See, one of my defining characteristics — in my own mind, at least — is my love of travel. New places and people and experiences bring me to life. I’m frequently at my best when I’m on the road, because I am actively engaging with the world. My personality’s brighter, I’m more playful and willing to take risks, and my observational skills are sharper due to the constant influx of new information. Taking notes on all this novelty is a necessary part of the process, and some of my best writing has come from what I’ve scrawled in my travel notebooks through the years. Hell, look at my blog title — it’s a grammatically-incorrect family shorthand for “wandering off in search of adventure.”

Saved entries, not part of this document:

Definition tm_get (t : TrieDBMut) (key : bytes) : outcome TrieError (option bytes) :=
  tm_lookup (op_fuel key) t (ns_new key) (tm_root_handle t).

Definition tm_contains (t : TrieDBMut) (key : bytes) : outcome TrieError bool :=
  x ← tm_get t key; Ok (bool_decide (is_Some x)).

Definition set_root (h : NodeHandle) : M unit := fun t => Ok (tt, with_root_handle h t).
Definition obliterate : M unit := fun t =>
  Ok (tt, mkTrie (tm_storage t) (tm_db t) KECCAK_NULL_RLP (HashHandle KECCAK_NULL_RLP) (death_row t) (hash_count t)).

Definition tm_remove (key : bytes) : M (option bytes) := fun t =>
  ('(r, old_val) ← remove_at (remove_inspector (op_fuel key)) (tm_root_handle t) (ns_new key) None;
   match r with Some (handle, changed) => set_root (InMemory handle) | None => obliterate end;;
   mret old_val) t.

Definition tm_insert (key value : bytes) : M (option bytes) := fun t =>
  if len value =? 0 then tm_remove key t
  else
    ('(new_handle, changed, old_val) ← insert_at (insert_inspector (op_fuel key)) (tm_root_handle t) (ns_new key) value None;
     set_root (InMemory new_handle);;
     mret old_val) t.

(** [Drop] *)
Definition tm_drop (t : TrieDBMut) : run TrieDBMut := commit t.
End triedbmut.
Arguments TrieDBMut : clear implicits.

(** ** [SecTrieDBMut]: the same with hashed keys *)
Section sec.
Context {DB : Type} `{HashStore DB} (keccak : bytes -> Z).
Definition sec_key (key : bytes) : bytes := Z_to_be 32 (keccak key).
Definition stm_get (t : TrieDBMut DB) (key : bytes) : outcome TrieError (option bytes) := tm_get t (sec_key key).
Definition stm_contains (t : TrieDBMut DB) (key : bytes) : outcome TrieError bool := tm_contains t (sec_key key).
Definition stm_insert (key value : bytes) : M (option bytes) := tm_insert (DB := DB) (sec_key key) value.
Definition stm_remove (key : bytes) : M (option bytes) := tm_remove (DB := DB) (sec_key key).
End sec.
(** ** Trees *)
Lemma del_child ch v n c r q : length ch = 16%nat -> in_u 4 n -> (forall q, tget c q = del (tget (child ch n)) r q) ->
  tget (TBranch (<[Z.to_nat n := c]> ch) v) q = del (tget (TBranch ch v)) (n :: r) q.
Proof.
  intros Hl Hn Hc. rewrite tget_set_child by done. unfold del in *. destruct q as [|x q]; [done|]. rewrite tget_child.
  repeat case_decide; simplify_eq; rewrite ?Hc; try done; case_decide; congruence.
Qed.

Lemma del_ext p t t' k q : (forall q, tget t' q = del (tget t) k q) -> tget (TExt p t') q = del (tget (TExt p t)) (p ++ k) q.
Proof.
  intros Ht. cbn [tget]. unfold del in *. destruct (strip p q) as [r|] eqn:Hs.
  - apply strip_Some in Hs as ->. rewrite Ht. repeat case_decide; simplify_eq; try done.
  - by case_decide.
Qed.

Lemma del_value ch v q : tget (TBranch ch None) q = del (tget (TBranch ch v)) [] q.
Proof. unfold del. by destruct q; [|rewrite decide_False by done; rewrite !tget_child]. Qed.

(** A branch keeps an entry when it loses one. *)
Lemma del_branch_key ch v k : wfn (TBranch ch v) -> exists q, is_Some (del (tget (TBranch ch v)) k q).
Proof.
  intros Hw. destruct (branch_diverges _ _ Hw) as (q1 & q2 & Hd & H1 & H2). unfold del. destruct (decide (q1 = k)) as [->|Hne].
  - exists q2. rewrite decide_False; [done|]. intros ->. by destruct k.
  - exists q1. by rewrite decide_False.
Qed.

But I sort of…don’t want to do that right now. I’ve barely had time to read through all those notes I’ve taken. My own thoughts have seemed to be the sort of middle school teachers criticize in book reports: all summary, no analysis. I’ve not had much time for depth, lately — I’m so focused on absorbing all the details I can that sifting through them has had to be postponed. It’s exhausting, and I’m exhausted. It’s a natural part of a semester-long program like this, I should imagine, but that doesn’t mean it can’t be countered.

So the next free weekend I get, I am very deliberately going to do nothing. And by nothing, I mean refuse to go anywhere that isn’t Riva San Vitale. I’d like to camp out in the garden for a while (the weather’s finally turning warm and the buds on the trees are all going pink) and sort through this arsenal of travel notes, and just be quiet and calm for a while. With all the travel to these spectacularly beautiful places we’ve been doing (the famous ruins in Greece, the rush of big cities over spring break, the raw beauty of volcanoes in Naples) it’ll be good to spend some time with the lower-key but lovely aspects of life here in Ticino.

I’m sure I’ll be ready for my next adventure shortly. Travel is in my blood, and I expect to recover my enthusiasm for taxis and trains and tall buildings very soon. But for the time being, I think I’ll just stick to checking out the gelato shop on the corner. I understand their stracciatella can’t be beat.